Record steadily (w w' : db) : Prop := Steadily {
  sd_leases : steady <$> leases w' = steady <$> leases w;
  sd_tables : uid_hash w' = uid_hash w /\ hw_hash w' = hw_hash w /\ classes w' = classes w /\ peers w' = peers w;
  sd_flags : qfollow w' = qfollow w /\ nosync w' = nosync w /\ last_lq w' = last_lq w /\ last_insert_point w' = last_insert_point w;
  sd_log : exists lg, log w' = log w ++ lg
}.

Lemma steadily_refl w : steadily w w.
Proof. split; [done|done|done|]. exists []. by rewrite app_nil_r. Qed.

Lemma steadily_trans w1 w2 w3 : steadily w1 w2 -> steadily w2 w3 -> steadily w1 w3.
Proof.
  intros [E1 (A1 & A2 & A3 & A4) (B1 & B2 & B3 & B4) (lg & L)] [F1 (C1 & C2 & C3 & C4) (D1 & D2 & D3 & D4) (lg' & L')]. split; [congruence|split_and!; congruence|split_and!; congruence|]. exists (lg ++ lg'). by rewrite L', L, app_assoc.
Qed.

Lemma steadily_put w x c f : leases w !! x = Some c -> steady (f c) = steady c -> exists w', put w x f = Ret w' /\ steadily w w' /\ pools w' = pools w /\ leases w' !! x = Some (f c).
Proof.
  intros E Ef. eexists. split; [by apply put_in|]. cbn. split; [split; cbn; [by apply insert_view with c|done|done|exists []; by rewrite app_nil_r]|]. split; [done|]. apply lookup_insert_eq.
Qed.

Lemma steadily_act W w e : steadily w (fst (act W w e)).
Proof. split; cbn; [done|done|done|]. by exists [(e, answer W (log w) e)]. Qed.

Lemma steadily_pool w p P : steadily w (with_pools w (<[p := P]> (pools w))).
Proof. split; cbn; [done|done|done|]. exists []. by rewrite app_nil_r. Qed.

Lemma steadily_parts D w w' Q U H : parts D D D D w Q U H -> steadily w w' -> pview <$> pools w' = pview <$> pools w -> parts D D D D w' Q U H.
Proof.
  intros [Hq Hu Hh Hb Hs] [E (A1 & A2 & A3 & A4) (B1 & B2 & B3 & B4) _] Ep. split.
  - apply (queues_ok_view D w); try done. exact (fmap_weaken (fun v => v.1.1.1.1.1.1.1) steady _ _ E).
  - apply (clients_ok_view by_uid D w); [exact (fmap_weaken (fun v => v.1.1.1.1.1.1.2) steady _ _ E)|done|done].
  - apply (clients_ok_view by_hw D w); [exact (fmap_weaken (fun v => v.1.1.1.1.1.2) steady _ _ E)|done|done].
  - apply (bills_ok_view D w); [exact (fmap_weaken (fun v => v.1.1.1.1.2) steady _ _ E)|done|done].
  - intros x l' Hx El'. destruct (fmap_lookup_inv _ _ _ _ _ E El') as (l & El & Ev). specialize (Hs x l Hx El). apply (f_equal (fun v => v.1.1.2)) in Ev. cbn in Ev. congruence.
Qed.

• • • •

• _TASK REQUIREMENTS_: Write out all of the records word for word.

• _OUTPUT FOR THIS EXERCISE_:
Record steadily (w w' : db) : Prop := Steadily {
  sd_leases : steady <$> leases w' = steady <$> leases w;
  sd_tables : uid_hash w' = uid_hash w /\ hw_hash w' = hw_hash w /\ classes w' = classes w /\ peers w' = peers w;
  sd_flags : qfollow w' = qfollow w /\ nosync w' = nosync w /\ last_lq w' = last_lq w /\ last_insert_point w' = last_insert_point w;
  sd_log : exists lg, log w' = log w ++ lg
}.

Lemma steadily_refl w : steadily w w.
Proof. split; [done|done|done|]. exists []. by rewrite app_nil_r. Qed.

Lemma steadily_trans w1 w2 w3 : steadily w1 w2 -> steadily w2 w3 -> steadily w1 w3.
Proof.
  intros [E1 (A1 & A2 & A3 & A4) (B1 & B2 & B3 & B4) (lg & L)] [F1 (C1 & C2 & C3 & C4) (D1 & D2 & D3 & D4) (lg' & L')]. split; [congruence|split_and!; congruence|split_and!; congruence|]. exists (lg ++ lg'). by rewrite L', L, app_assoc.
Qed.

Lemma steadily_put w x c f : leases w !! x = Some c -> steady (f c) = steady c -> exists w', put w x f = Ret w' /\ steadily w w' /\ pools w' = pools w /\ leases w' !! x = Some (f c).
Proof.
  intros E Ef. eexists. split; [by apply put_in|]. cbn. split; [split; cbn; [by apply insert_view with c|done|done|exists []; by rewrite app_nil_r]|]. split; [done|]. apply lookup_insert_eq.
Qed.

Lemma steadily_act W w e : steadily w (fst (act W w e)).
Proof. split; cbn; [done|done|done|]. by exists [(e, answer W (log w) e)]. Qed.

Lemma steadily_pool w p P : steadily w (with_pools w (<[p := P]> (pools w))).
Proof. split; cbn; [done|done|done|]. exists []. by rewrite app_nil_r. Qed.

Lemma steadily_parts D w w' Q U H : parts D D D D w Q U H -> steadily w w' -> pview <$> pools w' = pview <$> pools w -> parts D D D D w' Q U H.
Proof.
  intros [Hq Hu Hh Hb Hs] [E (A1 & A2 & A3 & A4) (B1 & B2 & B3 & B4) _] Ep. split.
  - apply (queues_ok_view D w); try done. exact (fmap_weaken (fun v => v.1.1.1.1.1.1.1) steady _ _ E).
  - apply (clients_ok_view by_uid D w); [exact (fmap_weaken (fun v => v.1.1.1.1.1.1.2) steady _ _ E)|done|done].
  - apply (clients_ok_view by_hw D w); [exact (fmap_weaken (fun v => v.1.1.1.1.1.2) steady _ _ E)|done|done].
  - apply (bills_ok_view D w); [exact (fmap_weaken (fun v => v.1.1.1.1.2) steady _ _ E)|done|done].
  - intros x l' Hx El'. destruct (fmap_lookup_inv _ _ _ _ _ E El') as (l & El & Ev). specialize (Hs x l Hx El). apply (f_equal (fun v => v.1.1.2)) in Ev. cbn in Ev. congruence.
Qed.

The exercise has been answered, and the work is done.